Yes Spielberg has a lot of connections, but getting a guest cameo by The Entity was still quite a coup…


Also much has been made about the "Poltergeist curse", with the aforementioned deaths of stars Dunne and O’Rourke, as well as other stars of the series including Julian Beck (Kane in Poltergeist II) from stomach cancer, Will Sampson (Taylor the medicine man in the same movie) from post-operative kidney failure, and director of Poltergeist II, Brian Gibson from bone cancer. Much of this is attributed to the legit fact that real human skeltons were used in the climax of the first film, a fact which has been confirmed by JoBeth Williams herself, who spent a hair raising scene skinny dipping in a muddy pool excavation with them. Who knows if there’s anything to this or not. Curses in Hollywood pretty much go hand in hand. I only know that it takes real balls – and I mean brass orbs – to use bona fide dead folk in a movie. You’ll probably never see that kind of shit again.


…as well as getting Rosie O’Donnell’s vagina…


One last thing to note about Poltergeist is the fantastic visual effects that were used in the film. This was of course pre-CGI and when ILM was already hitting on all cylinders. The ghosts in this film look so much better even today when measured up against the often times awful CGI that dominates modern movies.
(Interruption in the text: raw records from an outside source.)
(** The recursion of [get_parent_node_of_type] terminates and answers with
    the nearest node of the type among the node itself, its parent, the parent of
    that and so on up to the root, and with nothing when there is none; it never
    panics in a tree with unique ids and known node types. *)
Theorem get_parent_node_of_type_nearest r n ty :
  unique_ids r → typable r → n ∈ preorder r →
  ∃ l, ancestors r n l
    ∧ get_parent_node_of_type (get_tree r) (id n) ty = Done (find (is_type ty) (n :: l)).
Proof.
  intros Hu Ht Hn. destruct (ancestors_exists r n Hn) as [l Hl]. exists l.
  split; [done|]. apply get_parent_node_of_type_from_done; try done.
  by apply (ancestors_fuel r Hu n).
Qed.
Lemma int_literal_reads parse n s : writes_int parse n s → reads (int_literal parse) s n.
Proof.
  intros (sign & ds & -> & Hsign & Hne & Hds & Hp).
  destruct ds as [|d ds]; [done|].
  assert (is_digit d = true) as Hd.
  { cbn in Hds. by destruct (is_digit d). }
  assert (d ≠ "-"%char) as Hm by (by intros ->).
  assert (is_space d = false) as Hsp.
  { unfold is_space. apply orb_false_iff. split; apply bool_decide_false; by intros ->. }
  split; [by destruct Hsign as [-> | ->]|].
  split; [by destruct Hsign as [-> | ->]|]. intros rest Hr.
  unfold int_literal.
  destruct (take_while_app_all is_digit (String d ds) rest Hds Hr) as [Ht Hdr].
  assert (match sign +:+ String d ds +:+ rest with
          | String "-" s' => ("-", s') | _ => ("", sign +:+ String d ds +:+ rest) end
          = (sign, String d ds +:+ rest)) as E.
  { destruct Hsign as [-> | ->]; [|done]. cbn.
    destruct d as [[] [] [] [] [] [] [] []]; try done. }
  rewrite app_assoc_str, E, Ht, Hdr, decide_False by done. by rewrite Hp.
Qed.

Lemma i64_or_focused_reads v s :
  writes_or_focused (writes_int parse_i64) v s → reads i64_or_focused s v.
Proof.
  destruct v as [n|]; cbn; [|by intros ->; eapply focused_reads].
  intros Hw. destruct (int_literal_reads _ n s Hw) as (H1 & H2 & Hr). split_and!; [done..|].
  intros rest Hd. unfold i64_or_focused. rewrite p_or_fail.
  - by erewrite p_bind_ok by (by apply Hr).
  - destruct Hw as (sign & ds & -> & [-> | ->] & Hne & Hds & _); [|reflexivity].
    destruct ds as [|d ds]; [done|]. cbn in Hds.
    destruct d as [[] [] [] [] [] [] [] []]; try done.
Qed.

Lemma shell_reads v s :
  writes_or_focused writes_shell v s → reads shell_type_or_focused s v.
Proof.
  destruct v as [[]|]; cbn; intros Hw; subst; try done;
    (split; [done|]; split; [done|]; intros rest _; unfold shell_type_or_focused;
     repeat (rewrite p_or_fail by reflexivity); try apply p_or_ok;
     by rewrite (p_bind_ok _ _ _ _ _ (p_lit_ok _ _))).
Qed.

(** A key with its value, whatever the alternatives before it. *)
Lemma p_key_reads {A} key (value : parser A) f b1 b2 v x rest :
  reads value v x → blank b1 → blank b2 → starts is_digit rest = false →
  p_key key value f ((key +:+ b1 +:+ "=" +:+ b2 +:+ v) +:+ rest) = Done (Some (f x, rest)).
Proof.
  intros (Hv & Hne & Hr) Hb1 Hb2 Hd. unfold p_key. rewrite !app_assoc_str.
  rewrite (p_bind_ok _ _ _ _ _ (p_lit_ok _ _)).
  rewrite (p_bind_ok _ _ _ _ _ (space_blank _ _ Hb1)).
  rewrite drop_while_stop by done.
  rewrite (p_bind_ok _ _ _ _ _ (p_lit_ok _ _)).
  rewrite (p_bind_ok _ _ _ _ _ (space_blank _ _ Hb2)).
  rewrite drop_while_stop by (by destruct v).
  by rewrite (p_bind_ok _ _ _ _ _ (Hr rest Hd)).
Qed.

Lemma simple_criterion_key c key b1 b2 v rest :
  writes_leaf c key v → blank b1 → blank b2 → starts is_digit rest = false →
  simple_criterion ((key +:+ b1 +:+ "=" +:+ b2 +:+ v) +:+ rest)
  = Done (Some (map_criterion compile c, rest)).
Proof.
  intros Hw Hb1 Hb2 Hd. unfold simple_criterion.
  destruct c; cbn in Hw; try done; destruct Hw as [-> Hw];
    repeat (rewrite p_or_fail by reflexivity);
    try (apply p_or_ok); cbn [map_criterion]; apply p_key_reads;
    eauto using regex_or_focused_reads, i64_or_focused_reads, shell_reads,
      p_regex_reads, int_literal_reads.
Qed.
End Completeness.

Lemma length_app_str a b : String.length (a +:+ b) = String.length a + String.length b.
Proof. induction a; cbn; congruence. Qed.

(** What a written query starts with, and does not start with. *)
Lemma writes_head c s rest :
  writes c s →
  starts is_space (s +:+ rest) = false ∧ starts is_digit (s +:+ rest) = false
  ∧ s ≠ EmptyString
  ∧ p_lit "AND" (s +:+ rest) = Done None ∧ p_lit "and" (s +:+ rest) = Done None
  ∧ p_lit "&&" (s +:+ rest) = Done None.
Proof.
  destruct 1 as [| |c key b1 b2 v Hw _ _|l b1 kw b2 s b3 b4 _ _ _ _ _ _
    |l b1 kw b2 s b3 b4 _ _ _ _ _ _|c kw b1 s b2 Hkw _ _ _].
  1, 2, 4, 5: by split_and!.
  - destruct c; cbn in Hw; try done; destruct Hw as [-> _]; by split_and!.
  - rewrite !elem_of_cons, elem_of_nil in Hkw.
    destruct Hkw as [->|[->|[->|[]]]]; by split_and!.
Qed.

Section Completeness2.
Context `{RegexCrate} (fallback : regex).
Context (Hfallback : rx_new "^__I_WONT_MATCH_A_💩__$" = Some fallback).
Local Abbreviation mc := (map_criterion (compile fallback)).

(** What [c] leaves of the text after it: the combinators take the blanks. *)
Definition after {A} (c : Criterion A) (rest : string) : string :=
  match c with And _ | Or _ | Not _ => drop_while is_space rest | _ => rest end.

Lemma drop_after {A} (c : Criterion A) rest :
  drop_while is_space (after c rest) = drop_while is_space rest.
Proof. destruct c; cbn; by rewrite ?drop_while_idemp. Qed.

Lemma criterion_stop fuel c s :
  c ∈ ["]"; "O"; "o"; "|"]%char → criterion (S fuel) (String c s) = Done None.
Proof.
  rewrite !elem_of_cons, elem_of_nil.
  intros [->|[->|[->|[->|[]]]]]; reflexivity.
Qed.

(** The query is read back from its text, by enough fuel, before any [rest]. *)
Definition reads_query (c : Criterion string) (s : string) : Prop :=
  ∀ fuel rest, String.length s < fuel → starts is_digit rest = false →
    criterion fuel (s +:+ rest) = Done (Some (mc c, after c rest)).

Definition reads_list (l : list (Criterion string)) (s : string) : Prop :=
  ∀ fuel n acc x rest, String.length s < fuel → String.length s < n →
    drop_while is_space x = drop_while is_space (s +:+ rest) →
    starts is_digit rest = false →
    starts (λ c, bool_decide (c = "]"%char)) (drop_while is_space rest) = true →
    ∃ r, p_more n space (criterion fuel) acc x = Done (Some (acc ++ (mc <$> l), r))
      ∧ drop_while is_space r = drop_while is_space rest.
Aside from the tree being sucked up into Oz by the tornado, the visuals in this movie are just stunning. You look at the ghosts walking down the stairs accompanied by the spectral light images that are akin to the "opening the Ark" climax of Raiders of the Lost Ark, or the giant angry closet skull and tell me that you prefer Van Helsing’s Dracula vs. Wolfman or The Mummy Returns’ Scorpion King over that. Sure we have simply incredible CGI also, but after awhile it can all just start to run together. New York getting destroyed in Deep Impact looks damn similar to New York getting destroyed in The Day After Tomorrow. Poltergeist is iconic in its look, its setting, its execution. Truly one of the best films of its kind ever made.
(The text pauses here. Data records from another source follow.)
Lemma cycle_start wins fdata o lr p :
  o ∈ wid <$> wins → lru_of wins fdata o = Some lr →
  cycle_inv wins p o lr 0 (started (set_focus o <$> wins) fdata SwitchToMatchingData_new).
Proof.
  intros Ho Hlr. unfold started. rewrite bool_decide_true by done.
  rewrite focused_id_set_focus by done. unfold cycle_inv. cbn. split_and!; try done.
  - rewrite filter_fmap_list.
    rewrite (filter_ext_list _ (λ w, wid w ≠ o)).
    2: { intros w. cbn. rewrite Z.eqb_neq. done. }
    rewrite max_by_fmap, <-option_fmap_compose. exact Hlr.
  - unfold focused_win. rewrite find_fmap.
    apply list_elem_of_fmap in Ho as (w & -> & Hw).
    destruct (find_is_Some ((λ v, focused (dnode v)) ∘ set_focus (wid w)) wins w Hw) as [v Hv].
    { cbn. apply Z.eqb_refl. }
    rewrite Hv. apply find_Some in Hv as [_ Hv]. cbn in *. f_equal. by apply Z.eqb_eq.
  - intros i. rewrite list_elem_of_singleton. split; [auto|].
    intros [?|Hi]; [done|]. by apply elem_of_nil in Hi.
Qed.

(** ** Claims *)

(** C24: Picking the next window recurses at most once, so that it terminates for
    every window list and every state of the sequence; it goes to no window or to
    one of the list that is not the focused one. *)
Theorem pick_window_terminates wins fdata pred stm fuel :
  (∀ w, w ∈ wins → ∃ b, pred w = Done b) →
  ∃ target stm', pick_window (2 + fuel) wins fdata pred stm = Done (target, stm')
    ∧ pick_window 2 wins fdata pred stm = Done (target, stm')
    ∧ ∀ i, target = Some i → i ≠ focused_id_of wins ∧ i ∈ wid <$> wins.
Proof.
  intros H. destruct (total_pred _ _ H) as [p Hp].
  destruct (pick_window_done wins fdata p pred Hp fuel stm) as ([target stm'] & E1 & E2).
  exists target, stm'. split; [done|]. split; [done|]. intros i ->.
  assert (∀ i, has_id wins i = true → i ∈ wid <$> wins) as Hid.
  { intros j (w & Hw & <-%Z.eqb_eq)%existsb_elem_of. by apply list_elem_of_fmap_2. }
  destruct (pick_window_good wins fdata pred stm _ H E2) as [(? & ? & _)|(_ & ? & ? & _)]; auto.
Qed.
Definition swap_choice (n : node) : io unit :=
  t ← lift (get_type n);
  match t with
  | Type_Workspace | Type_Container | Type_Window =>
      run_sway_command ["swap"; "container"; "with"; "con_id"; int_to_string (id n)]
  | _ => mret tt
  end.

Definition move_input (input : string) : io unit :=
  ws_name ← lift (chop_workspace_shortcut input);
  move_focused_to_workspace_1 ws_name.
End Choices.

(** ** The commands *)
Section Commands.
Context `{Env} `{RegexCrate} `{Floats} `{RtFormatCrate} `{Unicode} `{ConfigToml}.

Definition select_and_focus (prompt : string) (choices : list DisplayNode) : io unit :=
  r ← select_from_menu prompt choices;
  match r with
  | Ok tn => focus_choice (dnode tn)
  | Err non_matching_input => handle_non_matching_input non_matching_input
  end.

Definition select_and_steal (prompt : string) (choices : list DisplayNode) : io unit :=
  r ← select_from_menu prompt choices;
  match r with Ok tn => steal_choice (dnode tn) | Err _ => mret tt end.

Definition select_and_quit (prompt : string) (choices : list DisplayNode) (kill : bool)
    : io unit :=
  r ← select_from_menu prompt choices;
  match r with Ok tn => quit_choice kill (dnode tn) | Err _ => mret tt end.

Definition select_and_move_focused_to (prompt : string) (choices : list DisplayNode)
    : io unit :=
  r ← select_from_menu prompt choices;
  match r with Ok tn => move_choice (dnode tn) | Err input => move_input input end.

(** The tree, with or without the scratchpad, and a list of its nodes. *)
Definition with_nodes (include_scratchpad : bool)
    (get : Tree → outcome (list DisplayNode)) (k : list DisplayNode → io unit) : io unit :=
  root ← get_root_node include_scratchpad;
  l ← lift (get (get_tree root));
  k l.

Definition switch_window (fdata : FocusData) : io unit :=
  with_nodes true (λ t, get_windows t fdata) (select_and_focus "Select window").

Definition steal_window (fdata : FocusData) : io unit :=
  with_nodes true (λ t, get_windows t fdata) (select_and_steal "Select window").

Definition steal_window_or_container (fdata : FocusData) : io unit :=
  with_nodes true (λ t, get_workspaces_containers_and_windows t fdata)
    (select_and_steal "Select window or container").

Definition switch_workspace (fdata : FocusData) : io unit :=
  with_nodes false (λ t, get_workspaces t fdata) (select_and_focus "Select workspace").

Definition switch_output : io unit :=
  with_nodes false get_outputs (select_and_focus "Select output").

Definition switch_workspace_or_window (fdata : FocusData) : io unit :=
  with_nodes true (λ t, get_workspaces_and_windows t fdata)
    (select_and_focus "Select workspace or window").

Definition switch_workspace_container_or_window (fdata : FocusData) : io unit :=
  with_nodes true (λ t, get_workspaces_containers_and_windows t fdata)
    (select_and_focus "Select workspace, container or window").

Definition switch_to (fdata : FocusData) : io unit :=
  with_nodes true (λ t, get_outputs_workspaces_containers_and_windows t fdata)
    (select_and_focus "Select output, workspace, container or window").

Definition quit_window (fdata : FocusData) (kill : bool) : io unit :=
  with_nodes true (λ t, get_windows t fdata) (λ l, select_and_quit "Quit window" l kill).

Definition quit_workspace_or_window (fdata : FocusData) : io unit :=
  with_nodes true (λ t, get_workspaces_and_windows t fdata)
    (λ l, select_and_quit "Quit workspace or window" l false).

Definition quit_workspace_container_or_window (fdata : FocusData) : io unit :=
  with_nodes true (λ t, get_workspaces_containers_and_windows t fdata)
    (λ l, select_and_quit "Quit workspace, container or window" l false).

Definition move_focused_to_workspace (fdata : FocusData) : io unit :=
  with_nodes true (λ t, get_workspaces t fdata)
    (select_and_move_focused_to "Move focused container to workspace").

Definition move_focused_to (fdata : FocusData) : io unit :=
  with_nodes true (λ t, get_outputs_workspaces_containers_and_windows t fdata)
    (select_and_move_focused_to "Move focused container to workspace or container").

Definition swap_focused_with (fdata : FocusData) : io unit :=
  with_nodes true (λ t, get_workspaces_containers_and_windows t fdata) (λ l,
    r ← select_from_menu "Swap focused with" l;
    match r with Ok tn => swap_choice (dnode tn) | Err input => move_input input end).
End Commands.

(** ** The layout of the current workspace *)
Inductive ConsiderFloating := IncludeFloating | ExcludeFloating.

#[export] Instance ConsiderFloating_eq_dec : EqDecision ConsiderFloating.
Proof. solve_decision. Defined.

Section Workspace.
Context `{Env}.

(** Puts one window back. *)
Definition put_back (win : node) : io (result unit string) :=
  _ ←? (if is_floating win
        then con_run_command (con_cmd (id win) "floating disable") else mret (Ok tt));
  sleep 25 ;;
  con_run_command (con_cmd (id win) "move to workspace current").

(** The loop of [tile_current_workspace]: with [shuffle] a random one of the
    windows placed so far is focused after each. *)
Fixpoint place_windows (shuffle : bool) (wins placed_wins : list node)
    : io (result unit string) :=
  match wins with
  | [] => mret (Ok tt)
  | win :: wins =>
      _ ←? put_back win;
      let placed_wins := placed_wins ++ [win] in
      if shuffle then
        sleep 25 ;;
        win ← ask (λ tr, env_choose tr placed_wins);
        _ ←? match win with
             | Some win => con_run_command (con_cmd (id win) "focus")
             | None => mret (Ok tt)
             end;
        place_windows shuffle wins placed_wins
      else place_windows shuffle wins placed_wins
  end.

Definition insert_tiled (shuffle : bool) (wins : list node) : io (result unit string) :=
  _ ←? con_run_command "focus parent";
  _ ←? con_run_command "layout splith";
  wins ← (if shuffle then ask (λ tr, env_shuffle tr wins) else mret (reverse wins));
  place_windows shuffle wins [].

Definition insert_tabbed (wins : list node) : io (result unit string) :=
  _ ←? con_run_command "focus parent";
  _ ←? con_run_command "layout tabbed";
  try_for_each put_back (reverse wins).

(** Errors are logged. *)
Definition tile_current_workspace (floating : ConsiderFloating) (shuffle : bool) : io unit :=
  relayout_current_workspace (bool_decide (floating = IncludeFloating)) (insert_tiled shuffle) ;;
  mret tt.

Definition tab_current_workspace (floating : ConsiderFloating) : io unit :=
  relayout_current_workspace (bool_decide (floating = IncludeFloating)) insert_tabbed ;;
  mret tt.

Definition toggle_tab_tile_current_workspace (floating : ConsiderFloating) : io unit :=
  tree ← get_root_node false;
  workspaces ← lift (nodes_of_type Type_Workspace tree);
  cur_ws ← lift (find_o is_current workspaces);
  cur_ws ← lift (unwrap cur_ws);
  if decide (Ipc.layout cur_ws = Tabbed)
  then tile_current_workspace floating true
  else tab_current_workspace floating.
End Workspace.

(** ** Menus of commands *)
Record SwaymsgCmd := { cmd : string }.

#[export] Instance SwaymsgCmd_eq_dec : EqDecision SwaymsgCmd.
Proof. solve_decision. Defined.

Definition prefixed (prefix : string) (l : list string) : list string :=
  (λ x, prefix +:+ " " +:+ x) <$> l.

(** The commands before they are sorted. *)
Definition swaymsg_commands : list string :=
  prefixed "border" ["none"; "normal"; "csd"; "pixel"]
  ++ ["exit"; "floating toggle"; "focus child"; "focus parent"; "focus tiling";
      "focus floating"; "focus mode_toggle"; "fullscreen toggle"; "reload";
      "sticky toggle"; "kill"; "tiling_drag toggle"]
  ++ prefixed "inhibit_idle" ["focus"; "fullscreen"; "open"; "none"; "visible"]
  ++ prefixed "layout" ["default"; "splith"; "splitv"; "stacking"; "tiling"]
  ++ prefixed "shortcuts_inhibitor" ["enable"; "disable"]
  ++ prefixed "focus_follows_mouse" ["yes"; "no"; "always"]
  ++ prefixed "focus_on_window_activation" ["smart"; "urgent"; "focus"; "none"]
  ++ prefixed "focus_wrapping" ["yes"; "no"; "force"; "workspace"]
  ++ prefixed "hide_edge_borders"
       ["none"; "vertical"; "horizontal"; "both"; "smart"; "smart_no_gaps"]
  ++ prefixed "smart_borders" ["on"; "no_gaps"; "off"]
  ++ prefixed "smart_gaps" ["on"; "off"]
  ++ prefixed "mouse_warping" ["output"; "container"; "none"]
  ++ prefixed "popup_during_fullscreen" ["smart"; "ignore"; "leave_fullscreen"]
  ++ (x ← ["yes"; "no"]; ["show_marks " +:+ x; "workspace_auto_back_and_forth " +:+ x])
  ++ prefixed "title_align" ["left"; "center"; "right"]
  ++ prefixed "urgent" ["enable"; "disable"; "allow"; "deny"].

Definition get_swaymsg_commands : list SwaymsgCmd :=
  (λ c, {| cmd := c |}) <$> sort_by String.compare swaymsg_commands.

(** The commands of one output. *)
Definition commands_of_output (o : Output) : list string :=
  let name := "output " +:+ output_name o in
  [name +:+ " toggle"]
  ++ ((λ m, name +:+ " mode " +:+ int_to_string (mode_width m) +:+ "x"
            +:+ int_to_string (mode_height m)) <$> output_modes o)
  ++ (x ← ["on"; "off"]; [name +:+ " dpms " +:+ x; name +:+ " adaptive_sync " +:+ x])
  ++ (t ← ["normal"; "90"; "180"; "270"; "360"; "flipped"; "flipped-90"; "flipped-180";
           "flipped-270"];
      (λ d, name +:+ " transform " +:+ t +:+ " " +:+ d) <$> ["clockwise"; "anticlockwise"])
  ++ ((λ p, name +:+ " subpixel " +:+ p) <$> ["rgb"; "bgr"; "vrbg"; "vbgr"; "none"])
  ++ ((λ p, name +:+ " scale_filter " +:+ p) <$> ["linear"; "nearest"; "smart"]).

Definition output_commands (outputs : list Output) : list SwaymsgCmd :=
  (λ c, {| cmd := c |}) <$> sort_by String.compare (outputs ≫= commands_of_output).

Section Menus.
Context `{Env} `{RegexCrate} `{ConfigToml}.

#[export] Instance SwaymsgCmd_display : DisplayFormat SwaymsgCmd :=
  {| format_for_display c _ := mret (cmd c); Util.get_indent_level _ := Done 0 |}.

Definition exec_swaymsg_command : io unit :=
  r ← select_from_menu "Execute swaymsg command" get_swaymsg_commands;
  match r with
  | Ok c => run_sway_command_1 (cmd c)
  | Err c =>
      if bool_decide (c = EmptyString) then mret tt
      else c ← lift (chop_sway_shortcut c); run_sway_command_1 c
  end.

Definition get_outputs : io (list Output) :=
  con ← connection_new;
  match con with
  | Ok _ =>
      r ← con_get_outputs;
      match r with Ok l => mret l | Err e => panic ("Got no outputs: " +:+ e) end
  | Err err => panic err
  end.

(** The loop ends when the menu answers with something else than a choice; the
    fuel bounds the number of its turns. *)
Fixpoint configure_outputs_loop (fuel : nat) (cmds : list SwaymsgCmd) : io unit :=
  match fuel with
  | O => lift NoReturn
  | S fuel =>
      r ← select_from_menu "Output command" cmds;
      match r with
      | Ok c => run_sway_command_1 (cmd c) ;; configure_outputs_loop fuel cmds
      | Err _ => mret tt
      end
  end.

Definition configure_outputs (fuel : nat) : io unit :=
  outputs ← get_outputs;
  configure_outputs_loop fuel (output_commands outputs).
End Menus.

(** ** Reference definitions *)
Definition back_cmds (win : node) : list string :=
  (if is_floating win then [con_cmd (id win) "floating disable"] else [])
  ++ [con_cmd (id win) "move to workspace current"].

Definition focus_cmd (win : node) : string := con_cmd (id win) "focus".

(** The rand crate's [shuffle] permutes and its [choose] takes an element. *)
Class RandLaws `{Env} : Prop := {
  shuffle_perm : ∀ tr l, env_shuffle tr l ≡ₚ l;
  choose_elem : ∀ tr l, l ≠ [] → ∃ x, env_choose tr l = Some x ∧ x ∈ l
}.

(** ** Lemmas about re-layout *)
Lemma commands_snoc tr c : commands (tr ++ [RunCommand c]) = commands tr ++ [c].
Proof. by rewrite commands_app. Qed.

Lemma commands_RunCommands l : commands (RunCommand <$> l) = l.
Proof. unfold commands. induction l; cbn; congruence. Qed.

Lemma list_bind_concat {A B} (f : A → list B) (l : list A) : l ≫= f = concat (f <$> l).
Proof. induction l as [|x l IH]; [done|]. by rewrite bind_cons, IH. Qed.

Lemma Forall2_fmap_diag {A B} (P : A → B → Prop) (f : A → B) (l : list A) :
  (∀ x, P x (f x)) → Forall2 P l (f <$> l).
Proof. intros Hf. induction l; constructor; auto. Qed.

Section RelayoutCommands.
Context `{Env} (Hc : commands_answered).

(** [m] succeeds from every trace and sends the commands [cs]. *)
Definition sends {E} (m : io (result unit E)) (P : list string → Prop) : Prop :=
  ∀ tr, ∃ tr', m tr = (tr', Done (Ok tt)) ∧ ∃ cs, commands tr' = commands tr ++ cs ∧ P cs.

Lemma put_back_sends win : sends (put_back win) (λ cs, cs = back_cmds win).
Proof.
  intros tr. unfold put_back, back_cmds, sleep.
  destruct (is_floating win).
  - rewrite run_command_ok by apply Hc. eexists. split.
    + rewrite (io_bind_done _ _ _ _ _ eq_refl), con_run_command_eq. by rewrite Hc.
    + eexists. split; [|done]. rewrite !commands_app. cbn. by rewrite <-!(assoc_L (++)).
  - rewrite (bind_ok_ok _ _ tr tr tt) by done. eexists. split.
    + rewrite (io_bind_done _ _ _ _ _ eq_refl), con_run_command_eq. by rewrite Hc.
    + eexists. split; [|done]. rewrite !commands_app. cbn. by rewrite app_nil_r.
Qed.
…to say nothing of snagging Joan Rivers…

The Package

Unfortunately, as excellent as the movie itself is, this 25th Anniversary Edition is equally disappointing. Visually and audio-wise, the presentation is top notch. But for the special features, all you get is a two-part, 30-minute featurette, The Real World of Poltergeists, about real-life spooks with copious use of footage from the film and talking heads. It’s not that this featurette is disappointing…okay it is that. But what is truly disappointing is that there’s no commentary by Hooper nor any of the stars: particularly Nelson, Williams or Rubinstein. Hell, give me Richard Lawson at least. I’m sure he could offer a few choice anecdotes at least. For a 25th anniversary, I’m gonna need at least one commentary, a hour-long documentary covering everything from the craft service to the Poltergeist curse to the director controversy to the ILM effects. I’m going to require an interview with Flaming Closet Skull and some of the deceased extras who were skinny dipping in mud with JoBeth. Did they get to see her in a wet T-shirt? Was she easy to work with? Did they get SAG Cadaver Rates? These are the things I must know, yet I’m not going to find those things out in this edition. Not even a trailer. Ridiculous. Maybe the other special features where in the Freeling house when it got crumpled up into Dimension X.


Williams: "Hey uh, Tobe, this thing really looks like the real deal. I’m kind of unnerved here."
Hooper: "Uh, that’s just your imagination, JoBeth. Our F/X guys are…really really good at their jobs."
Williams: "Yeah but is it supposed to smell like this?"
Hooper: "Uh…I uh…farted…yeah, farted…sorry. Okay, ready and….ACTION!"